Filter the listing below for "unreserved" and report every line that has it.

:: Provided entries

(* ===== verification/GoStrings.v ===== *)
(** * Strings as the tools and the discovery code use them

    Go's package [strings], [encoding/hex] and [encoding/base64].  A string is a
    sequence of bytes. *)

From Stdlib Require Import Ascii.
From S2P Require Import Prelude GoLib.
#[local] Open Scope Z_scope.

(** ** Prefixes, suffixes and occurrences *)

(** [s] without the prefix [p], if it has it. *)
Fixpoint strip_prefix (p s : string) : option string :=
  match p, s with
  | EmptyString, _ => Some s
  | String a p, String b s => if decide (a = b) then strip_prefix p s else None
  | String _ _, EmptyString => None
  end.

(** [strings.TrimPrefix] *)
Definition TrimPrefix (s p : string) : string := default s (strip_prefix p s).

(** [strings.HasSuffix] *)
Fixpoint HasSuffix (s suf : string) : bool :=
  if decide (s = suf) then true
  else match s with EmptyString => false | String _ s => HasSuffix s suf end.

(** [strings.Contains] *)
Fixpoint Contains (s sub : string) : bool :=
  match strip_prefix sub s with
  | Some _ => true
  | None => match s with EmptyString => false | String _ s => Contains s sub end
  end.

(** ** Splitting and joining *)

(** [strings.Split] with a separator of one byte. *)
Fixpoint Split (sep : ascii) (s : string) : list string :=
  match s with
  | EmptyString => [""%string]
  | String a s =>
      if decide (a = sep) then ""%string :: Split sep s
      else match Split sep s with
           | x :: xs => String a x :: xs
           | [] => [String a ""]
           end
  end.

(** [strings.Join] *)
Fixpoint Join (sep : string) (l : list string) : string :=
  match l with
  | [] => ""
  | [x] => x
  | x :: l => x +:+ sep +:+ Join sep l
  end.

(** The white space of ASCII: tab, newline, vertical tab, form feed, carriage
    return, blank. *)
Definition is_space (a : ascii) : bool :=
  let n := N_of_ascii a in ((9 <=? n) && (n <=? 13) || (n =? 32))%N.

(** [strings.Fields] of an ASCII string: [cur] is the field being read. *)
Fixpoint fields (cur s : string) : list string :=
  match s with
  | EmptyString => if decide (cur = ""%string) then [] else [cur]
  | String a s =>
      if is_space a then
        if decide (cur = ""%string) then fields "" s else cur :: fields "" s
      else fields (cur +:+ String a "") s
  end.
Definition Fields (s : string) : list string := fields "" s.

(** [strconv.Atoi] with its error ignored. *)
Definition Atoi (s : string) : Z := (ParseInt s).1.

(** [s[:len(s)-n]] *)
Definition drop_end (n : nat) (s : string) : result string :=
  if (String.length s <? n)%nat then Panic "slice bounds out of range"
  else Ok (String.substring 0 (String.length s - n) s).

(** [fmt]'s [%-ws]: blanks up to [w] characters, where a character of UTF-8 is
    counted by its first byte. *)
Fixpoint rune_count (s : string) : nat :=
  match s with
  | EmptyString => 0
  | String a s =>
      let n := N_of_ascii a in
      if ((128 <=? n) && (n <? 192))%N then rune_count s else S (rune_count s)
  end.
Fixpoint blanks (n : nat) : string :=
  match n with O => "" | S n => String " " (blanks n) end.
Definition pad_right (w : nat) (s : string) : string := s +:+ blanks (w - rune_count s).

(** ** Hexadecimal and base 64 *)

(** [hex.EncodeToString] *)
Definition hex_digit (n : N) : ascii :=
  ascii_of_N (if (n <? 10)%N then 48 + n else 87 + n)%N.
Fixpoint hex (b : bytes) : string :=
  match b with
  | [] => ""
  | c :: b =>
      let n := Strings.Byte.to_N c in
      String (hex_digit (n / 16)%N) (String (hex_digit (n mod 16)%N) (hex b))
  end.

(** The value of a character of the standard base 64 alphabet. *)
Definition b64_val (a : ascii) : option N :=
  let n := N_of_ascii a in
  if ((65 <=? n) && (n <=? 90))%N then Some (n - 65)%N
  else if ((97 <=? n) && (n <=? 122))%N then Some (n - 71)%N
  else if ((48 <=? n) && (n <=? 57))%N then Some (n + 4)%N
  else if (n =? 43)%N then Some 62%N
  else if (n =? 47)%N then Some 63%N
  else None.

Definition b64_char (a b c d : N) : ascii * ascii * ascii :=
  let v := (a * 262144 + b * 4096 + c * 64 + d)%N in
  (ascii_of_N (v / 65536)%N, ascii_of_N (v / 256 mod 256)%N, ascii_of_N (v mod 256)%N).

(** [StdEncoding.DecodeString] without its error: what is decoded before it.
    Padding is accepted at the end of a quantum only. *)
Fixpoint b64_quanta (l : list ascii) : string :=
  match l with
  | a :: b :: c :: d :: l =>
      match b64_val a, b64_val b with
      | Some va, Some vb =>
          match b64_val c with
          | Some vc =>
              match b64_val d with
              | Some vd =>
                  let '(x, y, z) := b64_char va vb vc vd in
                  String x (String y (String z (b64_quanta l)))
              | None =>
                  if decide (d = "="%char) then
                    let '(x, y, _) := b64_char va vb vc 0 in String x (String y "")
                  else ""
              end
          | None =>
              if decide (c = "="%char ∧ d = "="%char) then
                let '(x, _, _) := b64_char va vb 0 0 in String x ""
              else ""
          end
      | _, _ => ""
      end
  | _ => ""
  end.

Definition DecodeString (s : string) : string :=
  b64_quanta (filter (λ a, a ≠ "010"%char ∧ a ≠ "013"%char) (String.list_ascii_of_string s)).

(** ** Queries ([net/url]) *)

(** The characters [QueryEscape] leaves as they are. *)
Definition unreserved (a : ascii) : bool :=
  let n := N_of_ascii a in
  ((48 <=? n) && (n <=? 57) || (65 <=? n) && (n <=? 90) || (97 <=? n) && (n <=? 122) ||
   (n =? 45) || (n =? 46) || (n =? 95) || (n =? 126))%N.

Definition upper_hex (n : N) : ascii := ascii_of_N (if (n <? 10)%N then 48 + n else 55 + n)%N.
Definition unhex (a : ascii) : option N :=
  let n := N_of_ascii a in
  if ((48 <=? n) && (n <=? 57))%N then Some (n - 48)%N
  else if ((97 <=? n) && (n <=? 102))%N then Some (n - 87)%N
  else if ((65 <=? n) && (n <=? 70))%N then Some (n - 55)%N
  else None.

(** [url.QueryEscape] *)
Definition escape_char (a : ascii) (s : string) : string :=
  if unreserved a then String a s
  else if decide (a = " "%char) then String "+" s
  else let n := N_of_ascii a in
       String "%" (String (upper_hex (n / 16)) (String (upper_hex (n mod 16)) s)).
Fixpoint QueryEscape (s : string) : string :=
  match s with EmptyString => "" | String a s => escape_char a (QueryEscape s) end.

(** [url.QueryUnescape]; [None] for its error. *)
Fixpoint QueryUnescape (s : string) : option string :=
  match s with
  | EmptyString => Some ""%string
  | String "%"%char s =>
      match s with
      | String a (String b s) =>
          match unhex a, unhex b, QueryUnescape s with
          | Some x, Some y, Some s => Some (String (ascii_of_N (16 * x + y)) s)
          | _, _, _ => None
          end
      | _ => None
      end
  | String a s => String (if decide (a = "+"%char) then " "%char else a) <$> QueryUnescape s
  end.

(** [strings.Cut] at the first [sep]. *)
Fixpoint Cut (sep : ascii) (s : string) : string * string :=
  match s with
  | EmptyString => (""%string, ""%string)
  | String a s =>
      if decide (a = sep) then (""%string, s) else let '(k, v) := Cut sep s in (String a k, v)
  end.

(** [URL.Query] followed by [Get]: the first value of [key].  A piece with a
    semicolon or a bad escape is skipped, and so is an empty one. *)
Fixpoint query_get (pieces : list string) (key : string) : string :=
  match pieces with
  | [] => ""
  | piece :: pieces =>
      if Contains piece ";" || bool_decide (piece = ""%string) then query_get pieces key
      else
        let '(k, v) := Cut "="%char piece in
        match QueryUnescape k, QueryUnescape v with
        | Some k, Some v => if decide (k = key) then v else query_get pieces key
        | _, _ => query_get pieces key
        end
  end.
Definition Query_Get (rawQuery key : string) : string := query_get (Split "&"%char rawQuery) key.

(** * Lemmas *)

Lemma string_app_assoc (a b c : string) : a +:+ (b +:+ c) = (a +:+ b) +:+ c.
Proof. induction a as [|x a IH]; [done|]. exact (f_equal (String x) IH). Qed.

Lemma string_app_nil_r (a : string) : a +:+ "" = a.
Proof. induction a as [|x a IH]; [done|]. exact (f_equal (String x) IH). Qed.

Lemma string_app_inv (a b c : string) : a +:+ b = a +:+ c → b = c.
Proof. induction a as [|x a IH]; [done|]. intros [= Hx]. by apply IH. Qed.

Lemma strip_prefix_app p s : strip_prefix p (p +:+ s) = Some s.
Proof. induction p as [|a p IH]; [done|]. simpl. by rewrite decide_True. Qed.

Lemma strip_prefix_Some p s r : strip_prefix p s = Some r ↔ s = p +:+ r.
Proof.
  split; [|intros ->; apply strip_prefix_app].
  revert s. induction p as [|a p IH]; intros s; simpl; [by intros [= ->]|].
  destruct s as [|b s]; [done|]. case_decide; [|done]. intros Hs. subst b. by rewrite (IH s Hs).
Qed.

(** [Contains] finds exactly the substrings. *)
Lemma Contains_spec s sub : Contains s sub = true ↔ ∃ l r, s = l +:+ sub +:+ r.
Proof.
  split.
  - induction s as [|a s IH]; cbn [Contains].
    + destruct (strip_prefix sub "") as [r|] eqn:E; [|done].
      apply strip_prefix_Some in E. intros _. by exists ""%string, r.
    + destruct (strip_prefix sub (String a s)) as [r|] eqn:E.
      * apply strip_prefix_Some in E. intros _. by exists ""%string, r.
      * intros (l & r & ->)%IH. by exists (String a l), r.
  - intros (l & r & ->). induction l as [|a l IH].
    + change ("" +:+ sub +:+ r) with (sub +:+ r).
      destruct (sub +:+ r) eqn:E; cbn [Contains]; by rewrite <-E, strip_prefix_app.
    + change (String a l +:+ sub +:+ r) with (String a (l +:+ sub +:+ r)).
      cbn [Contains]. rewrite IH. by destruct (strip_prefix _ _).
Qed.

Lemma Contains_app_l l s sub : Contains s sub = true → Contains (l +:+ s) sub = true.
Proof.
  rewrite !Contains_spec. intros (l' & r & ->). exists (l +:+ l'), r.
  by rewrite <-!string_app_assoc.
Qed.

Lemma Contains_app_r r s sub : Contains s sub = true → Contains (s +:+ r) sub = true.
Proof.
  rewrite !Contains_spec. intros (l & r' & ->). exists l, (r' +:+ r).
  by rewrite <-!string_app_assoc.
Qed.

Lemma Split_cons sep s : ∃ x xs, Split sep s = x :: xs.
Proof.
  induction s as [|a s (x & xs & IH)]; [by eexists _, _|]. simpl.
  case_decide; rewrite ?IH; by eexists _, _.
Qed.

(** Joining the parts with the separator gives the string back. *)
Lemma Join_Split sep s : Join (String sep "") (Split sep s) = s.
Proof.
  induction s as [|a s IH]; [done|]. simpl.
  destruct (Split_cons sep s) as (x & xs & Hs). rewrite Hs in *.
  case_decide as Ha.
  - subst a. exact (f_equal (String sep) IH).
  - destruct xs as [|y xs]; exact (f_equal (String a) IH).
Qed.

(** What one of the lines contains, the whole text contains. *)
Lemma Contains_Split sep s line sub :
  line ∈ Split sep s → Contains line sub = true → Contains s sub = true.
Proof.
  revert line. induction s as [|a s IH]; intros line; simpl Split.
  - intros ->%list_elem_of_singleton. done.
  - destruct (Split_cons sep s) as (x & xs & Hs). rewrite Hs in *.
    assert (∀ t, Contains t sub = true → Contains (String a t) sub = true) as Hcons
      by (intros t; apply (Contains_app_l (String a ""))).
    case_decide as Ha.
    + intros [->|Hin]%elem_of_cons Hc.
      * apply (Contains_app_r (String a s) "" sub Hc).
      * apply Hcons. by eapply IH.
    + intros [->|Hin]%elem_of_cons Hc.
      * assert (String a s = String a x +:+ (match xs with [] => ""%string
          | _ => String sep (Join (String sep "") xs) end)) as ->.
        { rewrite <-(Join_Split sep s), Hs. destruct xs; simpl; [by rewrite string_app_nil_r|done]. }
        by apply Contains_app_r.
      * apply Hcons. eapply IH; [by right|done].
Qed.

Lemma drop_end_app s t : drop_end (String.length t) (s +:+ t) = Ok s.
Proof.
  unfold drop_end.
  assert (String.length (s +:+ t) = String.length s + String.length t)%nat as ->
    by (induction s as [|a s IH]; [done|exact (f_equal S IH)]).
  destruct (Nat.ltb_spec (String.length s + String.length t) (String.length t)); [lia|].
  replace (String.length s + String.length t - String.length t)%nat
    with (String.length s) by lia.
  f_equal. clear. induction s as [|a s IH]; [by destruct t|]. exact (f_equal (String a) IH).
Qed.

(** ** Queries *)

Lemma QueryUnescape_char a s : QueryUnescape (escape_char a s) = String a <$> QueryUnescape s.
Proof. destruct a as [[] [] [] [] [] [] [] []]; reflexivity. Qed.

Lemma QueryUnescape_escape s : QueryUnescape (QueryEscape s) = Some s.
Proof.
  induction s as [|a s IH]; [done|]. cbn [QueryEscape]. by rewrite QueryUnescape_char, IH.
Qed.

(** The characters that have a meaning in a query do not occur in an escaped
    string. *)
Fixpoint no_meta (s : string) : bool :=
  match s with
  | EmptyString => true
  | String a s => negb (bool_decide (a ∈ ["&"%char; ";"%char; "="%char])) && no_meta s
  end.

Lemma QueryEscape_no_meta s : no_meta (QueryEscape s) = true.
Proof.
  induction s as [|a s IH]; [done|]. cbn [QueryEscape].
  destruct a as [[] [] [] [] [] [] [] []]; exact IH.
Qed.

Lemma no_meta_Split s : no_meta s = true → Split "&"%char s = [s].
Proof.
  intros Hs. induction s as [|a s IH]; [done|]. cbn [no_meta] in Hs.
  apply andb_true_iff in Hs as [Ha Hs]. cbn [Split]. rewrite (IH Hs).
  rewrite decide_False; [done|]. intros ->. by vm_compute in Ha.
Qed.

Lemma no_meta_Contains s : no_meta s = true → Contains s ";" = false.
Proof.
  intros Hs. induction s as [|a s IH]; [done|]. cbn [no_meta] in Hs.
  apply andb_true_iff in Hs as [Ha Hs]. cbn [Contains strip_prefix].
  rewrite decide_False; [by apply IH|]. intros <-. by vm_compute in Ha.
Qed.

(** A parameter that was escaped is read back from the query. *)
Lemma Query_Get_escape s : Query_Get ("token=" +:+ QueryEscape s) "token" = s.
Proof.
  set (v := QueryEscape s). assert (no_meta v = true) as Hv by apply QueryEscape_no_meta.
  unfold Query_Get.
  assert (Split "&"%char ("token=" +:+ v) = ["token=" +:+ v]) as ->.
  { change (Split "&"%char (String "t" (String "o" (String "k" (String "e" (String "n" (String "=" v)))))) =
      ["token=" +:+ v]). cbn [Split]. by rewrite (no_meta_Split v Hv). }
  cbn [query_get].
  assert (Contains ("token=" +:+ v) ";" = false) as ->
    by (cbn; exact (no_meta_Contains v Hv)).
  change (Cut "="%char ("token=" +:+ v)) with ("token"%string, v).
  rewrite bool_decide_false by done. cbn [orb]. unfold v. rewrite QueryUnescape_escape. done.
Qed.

::::

Task solution
Definition unreserved (a : ascii) : bool :=
  if unreserved a then String a s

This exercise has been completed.